You may have heard of this female hero from shows like Saturday Night Live or Parks and Recreation. You may also know her from Chicago’s Second City or for Broad City, a show she produced. If you don’t know about any of this, you probably know her as Tina Fey’s TV wife. Yes, I’m talking about Amy Meredith Poehler.
Amy Poehler was born in Newton, Massachusetts in 1971. When she attended Boston College, she joined an improv troupe called My Mother’s Fleabag. This is where it all started. After graduation, she moved to Chicago and joined Second City—as well as Improv Olympic—and became friends with Tina Fey. After Second City, Amy moved to New York City to create the comedy troupe known as Upright Citizens Brigade. After the success of the UCB Theatre that came out of this troupe, Amy joined Saturday Night Live. Her first episode was the one immediately after 9/11. One can imagine how nerve racking that must have been, but she killed it. The episode was a huge success.
Saturday Night Live gave her the fame she deserved. She and Tina Fey were a power duo on that show, starring in Weekend Update together, as well as many other skits. She began to star in hilarious films and created her own show called Parks and Recreation that became a big hit, which brought her higher up in the comedy social class. From this, she became known as Amy Poehler—not Amy Poehler from Saturday Night Live. She used her fame to empower girls and women all over the world. Her character on Parks and Recreation was a new type of woman that has almost never been depicted in television and film. She was a strong, independent woman who was able to be thought of as a hero without the help of a male counterpart. She gave everyone the idea of working in teams. Her character, Leslie Knope, told viewers to find their teams. Teams are heroes in themselves.
Then, Amy (and Meredith Walker) founded Amy Poehler’s Smart Girls organization. The organization, according to the website, is dedicated to helping young people cultivate their authentic selves. They tell people that intelligence, imagination, and confidence in themselves is more important than fitting in. Aside from the movies she’s currently working on and the shows she’s producing, this organization is where most of her time goes to.
So, what are two theoretical frameworks that relate to Amy Poehler as a heroine, you ask? One is feminist criticism, which gives a feminist outlook on analyzing how males and females relate to each other in the world. It also talks about oppression of women in real life and how women are depicted in literature. Barry states, “The ‘women’s movement’ of the 1960s was not, of course, the start of feminism. Rather, it was a renewal of an old tradition of thought and action already possessing its classic books which had diagnosed the problem of women’s inequality in society, and (in some cases) proposed solutions” (116). Well, Amy Poehler is the definition of feminist criticism. She created Leslie Knope, a person who only analyzes every single thing she does as a feminist criticist. Every episode has Leslie questioning why an antagonist on the show is speaking down to her. Every time a character tries to look at her with a male gaze perspective, she turns them down and talks about how women are not the misogynistic stereotypes that are given to them. In one of the episodes “The Debate,” an episode Amy contributed on writing, Leslie debates against Bobby Newport, the other candidate for city council. Any time Bobby says something (which never actually makes sense), everyone cheers and applauds for him. Any time Leslie speaks and gives her opinion on something (which is always the one that makes sense), everyone criticizes her. She based this off of real life situations where women are called bitches for giving the same opinions that men give or for giving any opinions at all. An example of this would be with Hillary Clinton. Hillary and Bernie Sanders gave a lot of the same opinions, and people only called Hillary a bitch. Everyone thought Bernie was being strong for expressing his opinions. Amy Poehler uses feminist criticism to write episodes like this. She shows through satire that women have been seen through the male gaze in television and in life for years, until shows like Parks and Recreation.
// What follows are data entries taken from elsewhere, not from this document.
Definition copy_source (source destination : path) : Recv (string * StatSnapshot) :=
  _ ← mkdirs (removelast destination);
  r ← read_source source;
  let '(before, content, after) := r in
  _ ← guard_ (negb (bool_decide (before = after))) (SourceMutated source);
  _ ← write_file (removelast destination) (path_base destination) content;
  mret (sha256_hex content, after).

Definition receipt (entry : SourceEntry) (digest : string) (size : Z) : FileReceipt := {|
  fr_relpath := se_relpath entry; fr_sha256_hex := digest; fr_size_bytes := size;
  fr_logical_relpath := se_logical_relpath entry;
  fr_stored_relpath := match se_entry_type entry with FileEntry => None | PackageEntry => Some (se_relpath entry) end;
  fr_package_profile := match se_entry_type entry with FileEntry => None | PackageEntry => Some PACKAGE_PROFILE_VERSION end |}.

(** The digest of an existing destination, refused unless it is a regular file. *)
Definition existing_digest (destination : path) : Recv (option string) :=
  fs ← disk;
  match lstat fs destination with
  | Err ENOENT => mret None
  | Err _ => refuse OsFault
  | Ok (NFile content) => mret (Some (sha256_hex content))
  | Ok _ => refuse (DestinationUnsupported destination)
  end.

Definition copy_or_verify_file_entry (payload_root : path) (entry : SourceEntry) : Recv FileReceipt :=
  fs ← disk;
  destination ← lift (refused (safe_payload_path fs payload_root (se_relpath entry)));
  hashed ← hash_source (se_source_path entry);
  existing ← existing_digest destination;
  match existing with
  | Some digest =>
      if decide (digest = hashed.1) then
        _ ← event ("resume kept verified " +:+ se_relpath entry);
        mret (receipt entry hashed.1 (ss_size hashed.2))
      else
        _ ← event ("resume replacing mismatched " +:+ se_relpath entry);
        _ ← copy_source (se_source_path entry) destination;
        again ← hash_source (se_source_path entry);
        mret (receipt entry again.1 (ss_size again.2))
  | None =>
      copied ← copy_source (se_source_path entry) destination;
      mret (receipt entry copied.1 (ss_size copied.2))
  end.

Definition copy_or_verify_package_entry (payload_root : path) (entry : SourceEntry)
    : Recv (FileReceipt * list json) :=
  fs ← disk;
  destination ← lift (refused (safe_payload_path fs payload_root (se_relpath entry)));
  _ ← mkdirs (removelast destination);
  package ← lift (package_tar fs (se_source_path entry) (default "" (se_logical_relpath entry)));
  let '(content, members) := package in
  existing ← existing_digest destination;
  _ ← (if decide (existing = Some (sha256_hex content)) then
         event ("resume kept verified package " +:+ default "" (se_logical_relpath entry))
       else
         _ ← event (let logical := default "" (se_logical_relpath entry) in
                    if existing then "resume replacing mismatched package " +:+ logical
                    else "packaged " +:+ logical +:+ " -> " +:+ se_relpath entry);
         write_file (removelast destination) (path_base destination) content);
  mret (receipt entry (sha256_hex content) (Z.of_nat (String.length content)), members).

Fixpoint copy_or_verify_entries (payload_root : path) (entries : list SourceEntry)
    : Recv (list (FileReceipt * list json)) :=
  match entries with
  | [] => mret []
  | entry :: entries =>
      r ← match se_entry_type entry with
          | PackageEntry => copy_or_verify_package_entry payload_root entry
          | FileEntry => f ← copy_or_verify_file_entry payload_root entry; mret (f, [])
          end;
      _ ← event ("copy " +:+ fr_relpath r.1);
      rest ← copy_or_verify_entries payload_root entries;
      mret (r :: rest)
  end.

(** ** Pruning before a resume *)

(** [payload_root.rglob("*")], deepest first *)
Definition deepest_first (fs : Fs) (root : path) : list (path * Node) :=
  sort_by (λ e : path * Node, - Z.of_nat (length e.1)) (rglob fs root).

Fixpoint prune_files (payload_root : path) (desired : list string) (entries : list (path * Node)) : Recv unit :=
  match entries with
  | [] => mret tt
  | (rel, NDir) :: entries => prune_files payload_root desired entries
  | (rel, _) :: entries =>
      relpath ← lift (refused (canonicalize_filesystem_path nfc rel));
      if decide (relpath ∈ desired) then prune_files payload_root desired entries
      else
        fs ← disk;
        _ ← set_disk (delete (payload_root ++ rel) fs);
        _ ← event ("resume pruned stale " +:+ relpath);
        prune_files payload_root desired entries
  end.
The other theoretical framework is structuralism, which is the analysis of human understanding, experiences, and culture. Barry says that the “structures in question here are those imposed by our way of perceiving the world and organizing experience, rather than objective entities already existing in the external world. It follows from this that meaning or significance isn’t a kind of core or essence inside things: rather, meaning is always outside” (38). Amy Poehler relates to this through the work she has done with Amy Poehler’s Smart Girls. The organization is dedicated to helping young people cultivate their authentic selves, which means it has been doing more for young people than schools have. The United States school system hasn’t been doing a great job at telling students that their imagination is one of the most important parts of them. Amy Poehler has been doing her best to prove that imagination is key. Amy Poehler’s Smart Girls has analyzed the culture and experiences of young people—mostly girls and women—to figure out what it is that motivates them. They show off the work of women and girls on their social media accounts, so that these people know that someone out there is proud of them. They aren’t compared to the boys; they’re just themselves. Amy uses structuralism to find out what it is about the different cultures and experiences that these girls and women encounter that is so important for other people to know. She makes a huge difference in this world, not only as a comedian (which is my kind of a hero), but as a woman who supports other women.